Funds were not apparently forthcoming for transporting the donkeys to Cairo, but in its June 22nd issue, the “Sunday Telegraph” reported that the Tanzanian Air Force had come to the rescue by agreeing to fly the donkeys from the shores of Lake Tanganyika to Kenya where they will be given a retirement home near Nairobi. Generous donations had been received towards the cost.

TANZANIA AFTER NYERERE
“Africa Events” May/June lengthy cover story on “Tanzania after Nyerere” contained a number of perceptive articles.
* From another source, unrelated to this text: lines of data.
(** * gemini-tts-server: the WAV encoder, the result caches and the request
      handlers of [index.js], embedded in Rocq.

    The repository ships three near-identical copies of the server.  The
    development follows the complete one (the first program of
    [src/index.js], with the [/vapi-tts] webhook, the kind-prefixed cache
    keys and the two caches); the two smaller copies are subsets of it.

    Conventions of the embedding:
    - a [Buffer] is a [list byte];
    - a JavaScript string is a [string]; its characters stand for the
      code units below 256, which covers every literal of the program;
    - a JavaScript number is an exact rational ([Q]); the program only
      multiplies and divides small integers, where double arithmetic is
      exact;
    - code that may throw returns an [Exc];
    - the process-wide mutable objects (the two [Map]s, the audio
      directory, the clock read by [Date.now()]) are the fields of a
      [World] that is passed explicitly;
    - what the outside world decides (the reply of the Gemini backend and
      its latency, the random UUID, whether the file write fails) is an
      explicit input of each operation. *)

From Stdlib Require Import ZArith QArith Qround List Ascii String Bool Lia.
From Stdlib.Strings Require Import Byte.
From stdpp Require Import gmap strings list fin_maps pretty.

Import ListNotations.
Set Warnings "-register-all".
Local Open Scope string_scope.
Local Open Scope list_scope.
Local Open Scope Z_scope.

(** ** Exceptions *)

(** The values the program can see in a [catch] clause. *)
Inductive Exn : Type :=
  | JsError (message : string)          (* [new Error(message)] thrown by the program *)
  | TypeError                           (* thrown by the runtime: a conversion to primitive failed *)
  | RangeError                          (* thrown by the runtime: ERR_OUT_OF_RANGE of a Buffer write *)
  | Rejected (message : option string)  (* whatever [generateContent] rejected with *)
  | FsError (message : string).         (* thrown by [fs.writeFileSync] *)

Inductive Exc (A : Type) : Type :=
  | Ok (a : A)
  | Throw (e : Exn).
Arguments Ok {A} a.
Arguments Throw {A} e.

Definition bind {A B} (m : Exc A) (k : A -> Exc B) : Exc B :=
  match m with
  | Ok a => k a
  | Throw e => Throw e
  end.

Notation "x <- m ;; k" := (bind m (fun x => k))
  (at level 100, m at next level, right associativity).

(** ** Node's [Buffer] *)

Module Buf.

Definition Buffer := list byte.

(** [Buffer.alloc(n)]: [n] zero bytes. *)
Definition alloc (n : nat) : Buffer := repeat x00 n.

(** The byte with value [z mod 256]. *)
Definition byte_of_Z (z : Z) : byte :=
  match Byte.of_N (Z.to_N (z mod 256)) with
  | Some b => b
  | None => x00
  end.

Definition Z_of_byte (b : byte) : Z := Z.of_N (Byte.to_N b).

(** The [n] low bytes of [z], least significant first. *)
Fixpoint le_bytes (n : nat) (z : Z) : list byte :=
  match n with
  | O => []
  | S n' => byte_of_Z z :: le_bytes n' (Z.shiftr z 8)
  end.

(** Reading back a little-endian unsigned integer. *)
Fixpoint le_value (bs : list byte) : Z :=
  match bs with
  | [] => 0
  | b :: bs' => Z_of_byte b + 256 * le_value bs'
  end.

(** Overwrite [buf] from [offset] with [bs]; the caller has checked that
    it fits. *)
Definition splice (offset : nat) (bs : list byte) (buf : Buffer) : Buffer :=
  firstn offset buf ++ bs ++ skipn (offset + length bs) buf.

(** [buf.write(s, offset)] for a string that fits (the four chunk tags are
    ASCII, one byte per character).  A string running over the end is cut. *)
Definition write (s : string) (offset : nat) (buf : Buffer) : Buffer :=
  let bs := firstn (length buf - offset) (list_byte_of_string s) in
  splice offset bs buf.

(** [value < min || value > max] of Node's [checkInt], on exact numbers. *)
Definition out_of_range (value : Q) (max : Z) : bool :=
  negb (Qle_bool 0 value && Qle_bool value (inject_Z max)).

(** [buf.writeUIntNLE(value, offset)]: Node first checks the value against
    [0 .. 2^(8n) - 1], then the offset against the buffer, and throws
    ERR_OUT_OF_RANGE; a fraction in range is truncated by the byte stores. *)
Definition writeUIntLE (n : nat) (value : Q) (offset : nat) (buf : Buffer) : Exc Buffer :=
  if out_of_range value (2 ^ (8 * Z.of_nat n) - 1) then Throw RangeError
  else if (length buf <? offset + n)%nat then Throw RangeError
  else Ok (splice offset (le_bytes n (Qfloor value)) buf).

Definition writeUInt32LE := writeUIntLE 4.
Definition writeUInt16LE := writeUIntLE 2.

(** [buf.readUIntNLE(offset)], used to decode the header back. *)
Definition readUIntLE (n : nat) (offset : nat) (buf : Buffer) : option Z :=
  if (length buf <? offset + n)%nat then None
  else Some (le_value (firstn n (skipn offset buf))).

Definition readUInt32LE := readUIntLE 4.
Definition readUInt16LE := readUIntLE 2.

(** [buf.subarray(from, to)]. *)
Definition slice (from to : nat) (buf : Buffer) : Buffer :=
  firstn (to - from) (skipn from buf).

End Buf.
Export Buf.

(** ** The WAV encoder (index.js, [pcm16ToWav]) *)

Definition pcm16ToWav (pcmBuffer : Buffer) (sampleRate channels bitsPerSample : Q) : Exc Buffer :=
  let header := alloc 44 in
  let byteRate := (sampleRate * channels * (bitsPerSample / 8))%Q in
  let blockAlign := (channels * (bitsPerSample / 8))%Q in
  let header := write "RIFF" 0 header in
  header <- writeUInt32LE (inject_Z (36 + Z.of_nat (length pcmBuffer))) 4 header ;;
  let header := write "WAVE" 8 header in
  let header := write "fmt " 12 header in
  header <- writeUInt32LE 16 16 header ;;
  header <- writeUInt16LE 1 20 header ;;
  header <- writeUInt16LE channels 22 header ;;
  header <- writeUInt32LE sampleRate 24 header ;;
  header <- writeUInt32LE byteRate 28 header ;;
  header <- writeUInt16LE blockAlign 32 header ;;
  header <- writeUInt16LE bitsPerSample 34 header ;;
  let header := write "data" 36 header in
  header <- writeUInt32LE (inject_Z (Z.of_nat (length pcmBuffer))) 40 header ;;
  Ok (header ++ pcmBuffer).

(** The 44 header bytes expected for the fixed profile (24 kHz, mono,
    16 bits), the two size fields left open. *)
Definition wav_header (riff_size data_size : Z) : Buffer :=
  list_byte_of_string "RIFF" ++ le_bytes 4 riff_size ++
  list_byte_of_string "WAVEfmt " ++
  [x10; x00; x00; x00; x01; x00; x01; x00; xc0; x5d; x00; x00;
   x80; xbb; x00; x00; x02; x00; x10; x00] ++
  list_byte_of_string "data" ++ le_bytes 4 data_size.

(** ** JavaScript values and the conversions the handlers rely on *)

(** A parsed JSON body, plus [undefined] for what is absent.  The property
    list of an object holds each key once. *)
Inductive Value : Type :=
  | Undefined
  | Null
  | Bool (b : bool)
  | Number (n : Q)
  | Str (s : string)
  | Arr (elems : list Value)
  | Obj (props : list (string * Value)).

(** The result of [Number(...)]. *)
Inductive Num : Type :=
  | NaN
  | Infinity (negative : bool)
  | Fin (q : Q).

(** ECMAScript white space and line terminators among the code units
    below 256: TAB, LF, VT, FF, CR, SP and NBSP. *)
Definition is_white_space (c : ascii) : bool :=
  match nat_of_ascii c with
  | 9%nat | 10%nat | 11%nat | 12%nat | 13%nat | 32%nat | 160%nat => true
  | _ => false
  end.

Fixpoint trimStart (s : string) : string :=
  match s with
  | EmptyString => EmptyString
  | String c s' => if is_white_space c then trimStart s' else s
  end.

Fixpoint trimEnd (s : string) : string :=
  match s with
  | EmptyString => EmptyString
  | String c s' =>
      match trimEnd s' with
      | EmptyString => if is_white_space c then EmptyString else String c EmptyString
      | r => String c r
      end
  end.

(** [s.trim()]. *)
Definition trim (s : string) : string := trimEnd (trimStart s).

Fixpoint whitespace_only (s : string) : bool :=
  match s with
  | EmptyString => true
  | String c s' => is_white_space c && whitespace_only s'
  end.

Definition is_empty (s : string) : bool :=
  match s with
  | EmptyString => true
  | String _ _ => false
  end.

(** [ToBoolean]. *)
Definition truthy (v : Value) : bool :=
  match v with
  | Undefined | Null => false
  | Bool b => b
  | Number n => negb (Qeq_bool n 0)
  | Str s => negb (is_empty s)
  | Arr _ | Obj _ => true
  end.

(** [a || b]. *)
Definition or_else (a b : Value) : Value := if truthy a then a else b.

Fixpoint assoc (key : string) (props : list (string * Value)) : option Value :=
  match props with
  | [] => None
  | (k, v) :: props' => if String.eqb k key then Some v else assoc key props'
  end.

(** [v.key] and [v?.key] for the property names the program reads
    (text, voice, model, return, items, message, type, sampleRate): none
    of them is inherited from a prototype, so only an object's own
    properties can answer. *)
Definition get (v : Value) (key : string) : Value :=
  match v with
  | Obj props => match assoc key props with Some x => x | None => Undefined end
  | _ => Undefined
  end.

(** [a === b] when [b] is a string literal. *)
Definition strict_eq_str (a : Value) (b : string) : bool :=
  match a with
  | Str s => String.eqb s b
  | _ => false
  end.

(** Decimal digits only: the fragment of the StringToNumber grammar that
    is read here; [None] for any other string. *)
Fixpoint digits_value (acc : Z) (s : string) : option Z :=
  match s with
  | EmptyString => Some acc
  | String c s' =>
      let d := Z.of_nat (nat_of_ascii c) - 48 in
      if (0 <=? d) && (d <=? 9) then digits_value (10 * acc + d) s' else None
  end.

(** What the embedding takes from the JavaScript runtime as given. *)
Record Runtime : Type := {
  (* Number::toString *)
  NumberToString : Q -> string;
  (* StringToNumber outside plain decimal digits below 2^53 *)
  StringToNumber_rest : string -> Num;
  (* Buffer.from(s, 'base64') *)
  from_base64 : string -> Buffer;
  (* buf.toString('base64') *)
  to_base64 : Buffer -> string;
  (* the message texts of the errors the runtime itself throws *)
  type_error_message : string;
  range_error_message : string
}.

(** [process.env]. *)
Record Env : Type := {
  env_MODEL : option string;
  env_VOICE : option string;
  env_VAPI_TTS_SECRET : option string
}.

(** [process.env.X || fallback]. *)
Definition env_or (x : option string) (fallback : string) : string :=
  match x with
  | Some s => if is_empty s then fallback else s
  | None => fallback
  end.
Michael Hodd of SOAS in his, which was headed “Marketeers versus Planners”, compared Tanzania’s recent performance unfavourably with that of Kenya, Manfred Bienefeld from the Institute of Development Studies at Sussex University seemed to argue to the contrary, that in many respects Tanzania “ranks among the top 10 or 20 percent of sub-Saharan Africa.”
Professor Ali Mazrui wrote that “Nyerere’s Tanzania emerges as a case. of heroic failure. The heroism is definitely still there but the wilderness of failure is spreading and threatens to stifle the last plant of heroic resistance.” Tom Young, also of SOAS, on the subject of Tanzania’s international relations expressed the belief that “when Nyerere finally retires from active politics. . . the country will be forced to concentrate on its internal problems.”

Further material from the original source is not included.